● Extracted information

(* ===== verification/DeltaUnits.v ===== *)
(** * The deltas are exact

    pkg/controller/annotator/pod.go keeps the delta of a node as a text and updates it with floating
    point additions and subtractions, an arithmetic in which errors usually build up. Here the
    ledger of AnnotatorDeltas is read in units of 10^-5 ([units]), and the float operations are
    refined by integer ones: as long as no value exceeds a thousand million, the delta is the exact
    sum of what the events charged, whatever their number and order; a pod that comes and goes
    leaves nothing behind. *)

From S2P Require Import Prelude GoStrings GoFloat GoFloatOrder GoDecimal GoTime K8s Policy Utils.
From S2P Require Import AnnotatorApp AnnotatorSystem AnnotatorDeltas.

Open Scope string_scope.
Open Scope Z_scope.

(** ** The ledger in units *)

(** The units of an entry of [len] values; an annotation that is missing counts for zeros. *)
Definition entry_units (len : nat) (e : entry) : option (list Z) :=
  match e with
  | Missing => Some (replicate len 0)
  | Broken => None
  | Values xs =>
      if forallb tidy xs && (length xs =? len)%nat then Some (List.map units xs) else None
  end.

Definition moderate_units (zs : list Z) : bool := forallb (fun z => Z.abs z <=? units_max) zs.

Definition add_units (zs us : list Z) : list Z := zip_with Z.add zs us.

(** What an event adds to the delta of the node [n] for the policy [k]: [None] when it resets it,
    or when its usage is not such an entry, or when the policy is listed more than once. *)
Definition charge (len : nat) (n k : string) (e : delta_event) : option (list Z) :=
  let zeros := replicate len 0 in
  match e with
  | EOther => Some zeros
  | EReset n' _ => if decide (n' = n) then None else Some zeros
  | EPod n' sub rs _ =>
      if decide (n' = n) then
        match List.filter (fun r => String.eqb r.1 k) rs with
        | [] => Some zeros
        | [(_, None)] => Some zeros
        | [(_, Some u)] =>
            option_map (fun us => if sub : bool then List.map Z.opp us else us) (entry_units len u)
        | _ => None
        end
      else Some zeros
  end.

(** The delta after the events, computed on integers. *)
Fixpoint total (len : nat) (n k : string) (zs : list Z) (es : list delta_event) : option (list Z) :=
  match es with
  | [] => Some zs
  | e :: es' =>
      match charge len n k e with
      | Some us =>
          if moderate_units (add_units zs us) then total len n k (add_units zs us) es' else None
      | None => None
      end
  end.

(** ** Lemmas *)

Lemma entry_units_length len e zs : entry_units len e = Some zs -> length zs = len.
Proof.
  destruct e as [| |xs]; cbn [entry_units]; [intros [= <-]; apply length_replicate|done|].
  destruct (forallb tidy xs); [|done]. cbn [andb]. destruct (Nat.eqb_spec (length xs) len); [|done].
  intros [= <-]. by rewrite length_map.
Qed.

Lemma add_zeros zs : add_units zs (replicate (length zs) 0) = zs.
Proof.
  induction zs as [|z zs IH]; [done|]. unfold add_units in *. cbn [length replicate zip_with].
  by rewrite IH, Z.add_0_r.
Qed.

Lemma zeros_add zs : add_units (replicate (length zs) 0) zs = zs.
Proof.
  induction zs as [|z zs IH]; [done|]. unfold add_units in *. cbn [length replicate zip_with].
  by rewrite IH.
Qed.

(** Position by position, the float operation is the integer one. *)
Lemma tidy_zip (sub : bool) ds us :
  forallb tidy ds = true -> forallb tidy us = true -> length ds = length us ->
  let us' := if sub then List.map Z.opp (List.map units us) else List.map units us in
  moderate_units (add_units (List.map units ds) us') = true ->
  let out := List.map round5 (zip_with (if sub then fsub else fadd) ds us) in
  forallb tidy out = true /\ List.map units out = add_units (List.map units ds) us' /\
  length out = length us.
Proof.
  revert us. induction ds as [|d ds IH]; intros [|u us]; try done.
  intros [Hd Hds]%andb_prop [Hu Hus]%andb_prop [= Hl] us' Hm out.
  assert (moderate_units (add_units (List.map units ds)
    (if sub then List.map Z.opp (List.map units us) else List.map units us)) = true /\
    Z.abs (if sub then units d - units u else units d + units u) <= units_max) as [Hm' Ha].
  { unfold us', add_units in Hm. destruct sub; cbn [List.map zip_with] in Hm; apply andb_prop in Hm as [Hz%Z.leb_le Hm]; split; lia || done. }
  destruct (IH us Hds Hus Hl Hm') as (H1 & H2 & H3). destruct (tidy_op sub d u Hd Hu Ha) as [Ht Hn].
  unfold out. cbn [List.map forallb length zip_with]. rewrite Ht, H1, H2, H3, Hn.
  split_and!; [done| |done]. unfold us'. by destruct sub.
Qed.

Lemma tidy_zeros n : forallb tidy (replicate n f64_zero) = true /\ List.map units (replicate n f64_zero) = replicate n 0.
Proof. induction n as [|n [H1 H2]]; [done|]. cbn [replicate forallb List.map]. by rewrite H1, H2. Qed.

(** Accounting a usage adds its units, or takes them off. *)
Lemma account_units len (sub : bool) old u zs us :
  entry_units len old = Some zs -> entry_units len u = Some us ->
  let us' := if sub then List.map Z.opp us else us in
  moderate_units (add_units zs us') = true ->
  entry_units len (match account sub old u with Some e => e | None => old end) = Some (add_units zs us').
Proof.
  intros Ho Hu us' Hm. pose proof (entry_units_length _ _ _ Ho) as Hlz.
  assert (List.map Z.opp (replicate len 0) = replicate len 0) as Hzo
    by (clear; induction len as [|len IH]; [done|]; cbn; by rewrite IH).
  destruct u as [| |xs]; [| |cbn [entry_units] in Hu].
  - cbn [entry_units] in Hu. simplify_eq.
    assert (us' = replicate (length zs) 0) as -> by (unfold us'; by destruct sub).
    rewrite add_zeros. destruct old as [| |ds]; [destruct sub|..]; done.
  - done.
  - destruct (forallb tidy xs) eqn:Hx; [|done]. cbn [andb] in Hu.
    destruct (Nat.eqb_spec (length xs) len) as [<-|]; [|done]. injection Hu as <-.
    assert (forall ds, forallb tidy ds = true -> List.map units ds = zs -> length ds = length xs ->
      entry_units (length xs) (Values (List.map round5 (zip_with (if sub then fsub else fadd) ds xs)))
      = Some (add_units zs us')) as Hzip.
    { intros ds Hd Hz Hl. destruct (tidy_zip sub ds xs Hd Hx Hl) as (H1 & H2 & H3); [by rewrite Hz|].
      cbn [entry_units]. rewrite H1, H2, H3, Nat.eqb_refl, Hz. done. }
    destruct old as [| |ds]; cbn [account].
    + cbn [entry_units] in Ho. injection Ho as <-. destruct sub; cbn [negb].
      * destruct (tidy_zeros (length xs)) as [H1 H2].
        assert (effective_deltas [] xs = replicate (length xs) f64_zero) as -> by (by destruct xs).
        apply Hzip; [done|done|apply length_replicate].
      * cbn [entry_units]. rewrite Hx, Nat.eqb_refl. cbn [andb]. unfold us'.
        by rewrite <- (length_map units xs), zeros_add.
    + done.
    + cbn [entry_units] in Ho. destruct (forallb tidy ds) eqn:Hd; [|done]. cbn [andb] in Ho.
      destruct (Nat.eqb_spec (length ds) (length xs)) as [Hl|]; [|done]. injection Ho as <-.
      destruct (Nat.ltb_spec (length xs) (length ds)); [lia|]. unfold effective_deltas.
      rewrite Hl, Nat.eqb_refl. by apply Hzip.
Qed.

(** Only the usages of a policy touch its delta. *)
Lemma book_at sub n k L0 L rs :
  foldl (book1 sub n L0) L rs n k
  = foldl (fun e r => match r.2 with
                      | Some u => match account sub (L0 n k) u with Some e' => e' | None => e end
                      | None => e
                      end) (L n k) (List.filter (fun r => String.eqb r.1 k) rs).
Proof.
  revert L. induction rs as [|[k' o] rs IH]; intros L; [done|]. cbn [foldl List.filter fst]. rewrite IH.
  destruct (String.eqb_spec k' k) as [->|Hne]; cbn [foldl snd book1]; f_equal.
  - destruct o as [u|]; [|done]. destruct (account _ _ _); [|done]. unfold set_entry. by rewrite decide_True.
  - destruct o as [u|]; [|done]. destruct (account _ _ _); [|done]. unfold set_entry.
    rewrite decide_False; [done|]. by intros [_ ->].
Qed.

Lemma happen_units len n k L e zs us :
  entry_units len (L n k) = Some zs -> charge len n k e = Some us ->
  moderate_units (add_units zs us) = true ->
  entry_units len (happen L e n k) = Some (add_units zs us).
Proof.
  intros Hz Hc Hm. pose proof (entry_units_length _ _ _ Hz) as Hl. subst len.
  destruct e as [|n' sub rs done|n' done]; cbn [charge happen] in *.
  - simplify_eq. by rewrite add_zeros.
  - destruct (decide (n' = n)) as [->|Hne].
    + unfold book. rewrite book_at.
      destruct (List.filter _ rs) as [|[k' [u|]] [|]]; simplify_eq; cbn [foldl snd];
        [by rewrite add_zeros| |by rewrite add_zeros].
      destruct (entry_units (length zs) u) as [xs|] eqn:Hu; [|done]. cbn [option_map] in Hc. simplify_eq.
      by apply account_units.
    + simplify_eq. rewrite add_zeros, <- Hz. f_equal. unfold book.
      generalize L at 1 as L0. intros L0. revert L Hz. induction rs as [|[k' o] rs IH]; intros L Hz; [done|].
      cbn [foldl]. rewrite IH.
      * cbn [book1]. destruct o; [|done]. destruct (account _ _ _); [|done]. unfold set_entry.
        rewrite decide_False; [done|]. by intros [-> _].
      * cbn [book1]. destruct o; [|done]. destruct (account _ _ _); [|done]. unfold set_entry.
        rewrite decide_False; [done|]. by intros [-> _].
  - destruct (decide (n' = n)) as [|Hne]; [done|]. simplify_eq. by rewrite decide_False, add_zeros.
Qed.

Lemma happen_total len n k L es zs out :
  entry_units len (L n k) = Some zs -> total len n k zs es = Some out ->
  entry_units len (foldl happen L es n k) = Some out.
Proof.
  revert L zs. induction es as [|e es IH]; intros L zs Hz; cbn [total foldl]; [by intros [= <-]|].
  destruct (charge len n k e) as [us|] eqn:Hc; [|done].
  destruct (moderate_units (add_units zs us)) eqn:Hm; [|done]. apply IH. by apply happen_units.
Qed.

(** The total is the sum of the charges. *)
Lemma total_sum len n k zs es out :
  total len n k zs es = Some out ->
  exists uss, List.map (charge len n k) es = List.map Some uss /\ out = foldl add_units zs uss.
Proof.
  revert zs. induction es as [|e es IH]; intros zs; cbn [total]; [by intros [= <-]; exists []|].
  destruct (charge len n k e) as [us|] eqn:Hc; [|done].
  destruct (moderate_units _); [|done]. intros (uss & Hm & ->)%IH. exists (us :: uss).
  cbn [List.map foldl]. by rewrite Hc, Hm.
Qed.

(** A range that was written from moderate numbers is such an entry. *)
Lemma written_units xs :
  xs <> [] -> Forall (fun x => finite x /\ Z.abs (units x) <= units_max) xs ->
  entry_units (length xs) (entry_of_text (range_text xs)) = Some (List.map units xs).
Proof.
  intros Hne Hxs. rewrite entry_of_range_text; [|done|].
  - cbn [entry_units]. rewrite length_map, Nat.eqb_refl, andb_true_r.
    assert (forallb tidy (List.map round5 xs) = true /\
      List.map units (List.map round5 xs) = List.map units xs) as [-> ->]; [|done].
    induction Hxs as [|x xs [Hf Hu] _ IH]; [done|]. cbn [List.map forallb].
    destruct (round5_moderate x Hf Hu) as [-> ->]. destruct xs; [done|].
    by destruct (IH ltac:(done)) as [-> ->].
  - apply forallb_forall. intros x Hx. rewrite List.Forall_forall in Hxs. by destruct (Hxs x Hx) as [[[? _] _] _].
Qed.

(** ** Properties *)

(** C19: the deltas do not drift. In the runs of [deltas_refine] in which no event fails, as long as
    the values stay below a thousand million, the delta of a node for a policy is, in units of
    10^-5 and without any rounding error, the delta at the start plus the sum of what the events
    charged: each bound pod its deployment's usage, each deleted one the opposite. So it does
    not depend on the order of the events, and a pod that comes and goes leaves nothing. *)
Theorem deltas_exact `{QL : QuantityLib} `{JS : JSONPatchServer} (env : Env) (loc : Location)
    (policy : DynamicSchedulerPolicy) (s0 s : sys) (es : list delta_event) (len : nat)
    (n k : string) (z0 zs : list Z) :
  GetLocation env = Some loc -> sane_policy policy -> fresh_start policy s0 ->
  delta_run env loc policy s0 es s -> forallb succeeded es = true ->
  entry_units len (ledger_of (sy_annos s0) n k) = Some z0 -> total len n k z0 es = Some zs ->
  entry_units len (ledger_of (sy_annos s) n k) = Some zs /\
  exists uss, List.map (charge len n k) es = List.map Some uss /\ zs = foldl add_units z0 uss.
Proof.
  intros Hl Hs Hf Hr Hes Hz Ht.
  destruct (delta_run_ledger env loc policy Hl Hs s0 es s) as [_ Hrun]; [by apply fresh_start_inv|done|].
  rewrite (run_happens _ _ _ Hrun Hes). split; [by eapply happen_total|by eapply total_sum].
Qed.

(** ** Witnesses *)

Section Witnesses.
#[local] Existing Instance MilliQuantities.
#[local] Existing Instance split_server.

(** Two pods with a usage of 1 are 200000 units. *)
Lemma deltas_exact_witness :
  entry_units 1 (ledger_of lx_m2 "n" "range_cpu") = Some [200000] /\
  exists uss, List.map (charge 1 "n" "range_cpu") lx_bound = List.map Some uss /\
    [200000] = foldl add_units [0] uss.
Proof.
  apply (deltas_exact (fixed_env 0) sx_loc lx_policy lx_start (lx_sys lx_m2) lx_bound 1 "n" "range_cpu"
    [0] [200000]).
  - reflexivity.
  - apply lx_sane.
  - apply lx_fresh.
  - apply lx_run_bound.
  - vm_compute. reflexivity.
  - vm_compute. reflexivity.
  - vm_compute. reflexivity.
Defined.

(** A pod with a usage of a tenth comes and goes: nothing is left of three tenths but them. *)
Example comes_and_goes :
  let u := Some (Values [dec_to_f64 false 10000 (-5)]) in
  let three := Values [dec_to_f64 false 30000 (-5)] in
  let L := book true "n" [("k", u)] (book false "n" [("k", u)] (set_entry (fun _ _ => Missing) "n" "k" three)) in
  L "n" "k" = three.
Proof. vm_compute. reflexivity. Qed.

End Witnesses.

* * *

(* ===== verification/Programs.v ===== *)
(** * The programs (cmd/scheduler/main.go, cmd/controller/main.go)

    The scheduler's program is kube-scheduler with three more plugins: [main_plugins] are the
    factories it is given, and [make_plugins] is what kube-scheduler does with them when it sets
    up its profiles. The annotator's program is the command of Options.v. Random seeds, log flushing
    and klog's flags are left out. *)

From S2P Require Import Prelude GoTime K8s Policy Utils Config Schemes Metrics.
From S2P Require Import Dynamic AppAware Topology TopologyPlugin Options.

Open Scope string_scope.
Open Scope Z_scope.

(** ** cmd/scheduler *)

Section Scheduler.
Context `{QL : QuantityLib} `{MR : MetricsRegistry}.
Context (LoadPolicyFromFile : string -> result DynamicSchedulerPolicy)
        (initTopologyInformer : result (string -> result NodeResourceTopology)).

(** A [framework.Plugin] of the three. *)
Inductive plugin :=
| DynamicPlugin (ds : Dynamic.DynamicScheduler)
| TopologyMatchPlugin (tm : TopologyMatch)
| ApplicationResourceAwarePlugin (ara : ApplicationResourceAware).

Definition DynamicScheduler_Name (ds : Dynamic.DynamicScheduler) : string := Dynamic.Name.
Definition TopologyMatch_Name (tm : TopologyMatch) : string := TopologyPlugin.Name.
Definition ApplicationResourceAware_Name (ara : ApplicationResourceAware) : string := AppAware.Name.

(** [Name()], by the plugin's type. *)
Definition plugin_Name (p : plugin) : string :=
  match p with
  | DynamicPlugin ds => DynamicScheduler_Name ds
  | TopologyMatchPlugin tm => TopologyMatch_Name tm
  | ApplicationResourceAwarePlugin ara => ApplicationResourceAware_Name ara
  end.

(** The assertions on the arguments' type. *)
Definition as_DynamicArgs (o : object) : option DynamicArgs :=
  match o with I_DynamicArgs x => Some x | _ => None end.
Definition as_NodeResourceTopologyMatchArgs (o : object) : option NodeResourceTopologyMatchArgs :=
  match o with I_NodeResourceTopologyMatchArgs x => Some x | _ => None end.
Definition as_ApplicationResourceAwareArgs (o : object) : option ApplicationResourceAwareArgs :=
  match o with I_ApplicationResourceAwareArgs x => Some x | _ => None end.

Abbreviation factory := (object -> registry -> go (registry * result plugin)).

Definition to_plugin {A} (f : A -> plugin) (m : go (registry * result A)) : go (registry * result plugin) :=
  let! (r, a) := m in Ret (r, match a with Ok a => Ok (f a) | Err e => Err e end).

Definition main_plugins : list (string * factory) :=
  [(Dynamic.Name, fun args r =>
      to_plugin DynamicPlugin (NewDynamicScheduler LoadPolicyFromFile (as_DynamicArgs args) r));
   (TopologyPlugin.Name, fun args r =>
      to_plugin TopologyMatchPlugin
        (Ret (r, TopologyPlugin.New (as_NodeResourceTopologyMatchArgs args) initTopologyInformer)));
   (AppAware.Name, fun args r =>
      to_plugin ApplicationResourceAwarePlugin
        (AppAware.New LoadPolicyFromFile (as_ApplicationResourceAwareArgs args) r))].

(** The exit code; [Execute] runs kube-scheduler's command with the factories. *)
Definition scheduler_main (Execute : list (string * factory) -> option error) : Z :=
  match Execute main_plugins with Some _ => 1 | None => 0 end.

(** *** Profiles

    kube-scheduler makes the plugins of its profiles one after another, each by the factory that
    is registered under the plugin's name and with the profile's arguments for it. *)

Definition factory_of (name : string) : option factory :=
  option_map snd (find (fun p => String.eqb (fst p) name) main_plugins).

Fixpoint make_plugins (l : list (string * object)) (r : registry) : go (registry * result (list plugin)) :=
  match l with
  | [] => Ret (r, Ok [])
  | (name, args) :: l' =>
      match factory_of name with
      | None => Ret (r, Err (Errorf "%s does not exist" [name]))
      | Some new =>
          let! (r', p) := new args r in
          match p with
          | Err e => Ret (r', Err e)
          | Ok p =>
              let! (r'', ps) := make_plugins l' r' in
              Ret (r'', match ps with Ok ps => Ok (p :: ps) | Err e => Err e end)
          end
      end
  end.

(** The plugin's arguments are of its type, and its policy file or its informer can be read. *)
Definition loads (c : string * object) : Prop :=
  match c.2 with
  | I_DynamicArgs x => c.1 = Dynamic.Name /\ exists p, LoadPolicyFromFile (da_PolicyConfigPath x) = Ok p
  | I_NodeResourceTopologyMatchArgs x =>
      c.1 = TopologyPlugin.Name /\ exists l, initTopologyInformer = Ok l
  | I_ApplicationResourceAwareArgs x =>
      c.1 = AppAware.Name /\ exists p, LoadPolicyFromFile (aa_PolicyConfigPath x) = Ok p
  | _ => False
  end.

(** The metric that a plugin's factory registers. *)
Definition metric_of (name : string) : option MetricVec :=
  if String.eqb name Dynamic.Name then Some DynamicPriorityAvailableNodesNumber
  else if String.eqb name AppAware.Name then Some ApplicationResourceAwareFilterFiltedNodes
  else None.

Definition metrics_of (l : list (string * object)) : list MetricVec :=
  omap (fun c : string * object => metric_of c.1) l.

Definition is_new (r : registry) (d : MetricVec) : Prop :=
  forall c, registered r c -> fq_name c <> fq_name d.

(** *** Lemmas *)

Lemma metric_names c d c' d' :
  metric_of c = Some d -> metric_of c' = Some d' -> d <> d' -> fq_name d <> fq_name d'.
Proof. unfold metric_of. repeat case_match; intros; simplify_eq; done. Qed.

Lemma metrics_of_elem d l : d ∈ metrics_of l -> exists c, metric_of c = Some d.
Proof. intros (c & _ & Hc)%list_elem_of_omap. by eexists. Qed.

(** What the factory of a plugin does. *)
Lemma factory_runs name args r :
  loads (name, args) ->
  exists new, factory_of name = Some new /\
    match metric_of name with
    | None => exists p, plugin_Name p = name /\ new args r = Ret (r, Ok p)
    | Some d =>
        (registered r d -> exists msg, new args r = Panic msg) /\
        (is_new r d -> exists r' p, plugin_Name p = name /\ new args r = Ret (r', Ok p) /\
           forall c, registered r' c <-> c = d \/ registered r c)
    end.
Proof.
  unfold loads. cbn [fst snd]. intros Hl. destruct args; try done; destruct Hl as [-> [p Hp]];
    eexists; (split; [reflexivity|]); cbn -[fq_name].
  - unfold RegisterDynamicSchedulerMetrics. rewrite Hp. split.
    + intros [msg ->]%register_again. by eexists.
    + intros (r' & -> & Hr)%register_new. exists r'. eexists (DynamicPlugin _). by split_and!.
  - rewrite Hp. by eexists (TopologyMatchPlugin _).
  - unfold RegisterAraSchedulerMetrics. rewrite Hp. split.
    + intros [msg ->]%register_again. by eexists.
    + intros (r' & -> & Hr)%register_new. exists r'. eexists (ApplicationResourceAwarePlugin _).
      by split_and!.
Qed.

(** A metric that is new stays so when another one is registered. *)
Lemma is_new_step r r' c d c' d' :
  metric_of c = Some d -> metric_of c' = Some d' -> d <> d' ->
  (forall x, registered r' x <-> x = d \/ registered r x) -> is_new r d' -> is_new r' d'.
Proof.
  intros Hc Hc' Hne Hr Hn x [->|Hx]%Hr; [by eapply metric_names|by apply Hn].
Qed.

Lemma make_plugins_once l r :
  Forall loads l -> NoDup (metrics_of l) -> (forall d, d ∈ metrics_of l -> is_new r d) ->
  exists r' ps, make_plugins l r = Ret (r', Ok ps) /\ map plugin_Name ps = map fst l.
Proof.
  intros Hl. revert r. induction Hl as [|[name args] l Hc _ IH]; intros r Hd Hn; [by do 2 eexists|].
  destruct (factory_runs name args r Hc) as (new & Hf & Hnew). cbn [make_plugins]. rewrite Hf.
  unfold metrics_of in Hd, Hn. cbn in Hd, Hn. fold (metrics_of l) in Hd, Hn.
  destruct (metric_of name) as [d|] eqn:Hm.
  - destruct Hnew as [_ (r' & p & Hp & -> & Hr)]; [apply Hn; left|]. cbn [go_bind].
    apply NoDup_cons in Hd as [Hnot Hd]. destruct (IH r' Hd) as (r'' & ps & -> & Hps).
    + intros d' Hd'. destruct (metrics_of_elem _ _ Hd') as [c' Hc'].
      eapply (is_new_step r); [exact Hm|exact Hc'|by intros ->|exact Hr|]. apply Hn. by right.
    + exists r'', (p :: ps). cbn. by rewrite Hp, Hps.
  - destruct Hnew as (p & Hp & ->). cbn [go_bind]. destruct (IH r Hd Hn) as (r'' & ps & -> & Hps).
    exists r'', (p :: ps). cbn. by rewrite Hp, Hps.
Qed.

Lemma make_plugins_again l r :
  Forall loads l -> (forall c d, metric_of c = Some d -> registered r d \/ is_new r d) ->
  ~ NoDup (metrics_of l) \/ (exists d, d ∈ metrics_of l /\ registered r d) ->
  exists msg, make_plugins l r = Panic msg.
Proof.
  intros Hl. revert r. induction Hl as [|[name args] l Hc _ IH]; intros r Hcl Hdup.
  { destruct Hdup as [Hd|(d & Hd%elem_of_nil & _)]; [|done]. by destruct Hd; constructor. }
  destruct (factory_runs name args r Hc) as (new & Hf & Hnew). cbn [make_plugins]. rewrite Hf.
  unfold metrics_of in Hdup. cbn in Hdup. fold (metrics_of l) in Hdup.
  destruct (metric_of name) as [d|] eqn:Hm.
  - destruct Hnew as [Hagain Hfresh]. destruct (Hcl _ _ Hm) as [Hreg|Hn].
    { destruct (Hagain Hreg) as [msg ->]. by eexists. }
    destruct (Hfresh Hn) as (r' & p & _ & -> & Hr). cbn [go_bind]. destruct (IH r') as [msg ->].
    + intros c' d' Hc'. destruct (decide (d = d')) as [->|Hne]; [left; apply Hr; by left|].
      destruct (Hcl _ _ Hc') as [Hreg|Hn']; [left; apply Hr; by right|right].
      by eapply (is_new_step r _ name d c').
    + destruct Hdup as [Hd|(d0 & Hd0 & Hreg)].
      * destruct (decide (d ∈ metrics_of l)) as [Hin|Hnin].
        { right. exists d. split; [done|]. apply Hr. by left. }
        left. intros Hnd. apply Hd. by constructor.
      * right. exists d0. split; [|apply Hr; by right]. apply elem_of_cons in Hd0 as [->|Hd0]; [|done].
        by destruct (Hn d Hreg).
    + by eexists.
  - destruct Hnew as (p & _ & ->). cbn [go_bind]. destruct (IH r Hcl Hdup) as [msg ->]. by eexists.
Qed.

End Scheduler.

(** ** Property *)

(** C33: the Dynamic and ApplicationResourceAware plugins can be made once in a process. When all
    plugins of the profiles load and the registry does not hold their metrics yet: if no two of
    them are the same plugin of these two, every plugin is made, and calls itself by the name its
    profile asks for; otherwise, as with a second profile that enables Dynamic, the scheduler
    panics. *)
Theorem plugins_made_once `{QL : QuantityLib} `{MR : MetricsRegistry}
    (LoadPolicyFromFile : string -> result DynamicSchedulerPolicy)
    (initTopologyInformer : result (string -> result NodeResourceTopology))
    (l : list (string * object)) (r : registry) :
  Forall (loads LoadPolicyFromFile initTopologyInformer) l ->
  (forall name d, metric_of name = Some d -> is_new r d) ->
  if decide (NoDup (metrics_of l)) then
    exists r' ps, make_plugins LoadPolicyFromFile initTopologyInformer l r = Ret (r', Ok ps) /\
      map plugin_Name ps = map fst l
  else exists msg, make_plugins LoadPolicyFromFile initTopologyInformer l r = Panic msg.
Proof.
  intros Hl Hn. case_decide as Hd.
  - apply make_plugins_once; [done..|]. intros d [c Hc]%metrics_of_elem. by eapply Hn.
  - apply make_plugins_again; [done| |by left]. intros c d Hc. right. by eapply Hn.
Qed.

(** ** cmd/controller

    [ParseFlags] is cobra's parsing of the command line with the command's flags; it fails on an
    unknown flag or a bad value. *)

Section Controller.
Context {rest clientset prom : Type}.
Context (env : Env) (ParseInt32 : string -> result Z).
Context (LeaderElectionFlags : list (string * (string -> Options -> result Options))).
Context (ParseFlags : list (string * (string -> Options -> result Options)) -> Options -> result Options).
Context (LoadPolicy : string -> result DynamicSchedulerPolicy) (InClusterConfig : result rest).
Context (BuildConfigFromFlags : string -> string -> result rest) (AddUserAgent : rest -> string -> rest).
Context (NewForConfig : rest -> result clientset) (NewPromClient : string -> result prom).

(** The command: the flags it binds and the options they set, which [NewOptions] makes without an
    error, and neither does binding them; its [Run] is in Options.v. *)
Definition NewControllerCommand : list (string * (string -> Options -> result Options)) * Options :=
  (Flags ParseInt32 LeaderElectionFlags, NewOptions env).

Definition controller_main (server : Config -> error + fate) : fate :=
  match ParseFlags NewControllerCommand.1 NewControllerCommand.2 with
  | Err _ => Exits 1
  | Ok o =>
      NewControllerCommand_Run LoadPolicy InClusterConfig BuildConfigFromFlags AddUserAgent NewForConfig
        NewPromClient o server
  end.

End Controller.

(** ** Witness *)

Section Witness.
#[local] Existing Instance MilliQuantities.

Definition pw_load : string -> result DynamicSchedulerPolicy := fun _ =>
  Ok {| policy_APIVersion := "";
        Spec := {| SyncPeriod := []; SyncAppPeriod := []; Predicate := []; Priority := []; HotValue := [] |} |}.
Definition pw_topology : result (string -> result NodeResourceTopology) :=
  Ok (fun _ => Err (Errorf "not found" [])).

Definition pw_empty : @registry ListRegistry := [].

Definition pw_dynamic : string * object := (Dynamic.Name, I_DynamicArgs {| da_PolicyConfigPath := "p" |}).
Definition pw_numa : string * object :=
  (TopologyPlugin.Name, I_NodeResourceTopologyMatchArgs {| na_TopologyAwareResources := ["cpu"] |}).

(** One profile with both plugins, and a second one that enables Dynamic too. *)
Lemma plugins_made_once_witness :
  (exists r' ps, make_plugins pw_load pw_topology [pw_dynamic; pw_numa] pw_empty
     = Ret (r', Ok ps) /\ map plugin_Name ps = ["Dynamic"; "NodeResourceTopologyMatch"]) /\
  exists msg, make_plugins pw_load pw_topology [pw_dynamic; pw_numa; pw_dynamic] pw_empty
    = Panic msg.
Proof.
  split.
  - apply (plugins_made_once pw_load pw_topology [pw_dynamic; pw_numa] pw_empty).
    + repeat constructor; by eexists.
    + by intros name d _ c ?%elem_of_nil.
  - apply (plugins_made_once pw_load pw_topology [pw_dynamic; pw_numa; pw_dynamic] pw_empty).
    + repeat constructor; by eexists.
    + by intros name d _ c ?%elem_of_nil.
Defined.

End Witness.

● Problem to solve
Looking at the material above, count the lines containing the string "after" and reply with the count alone.

● Response
2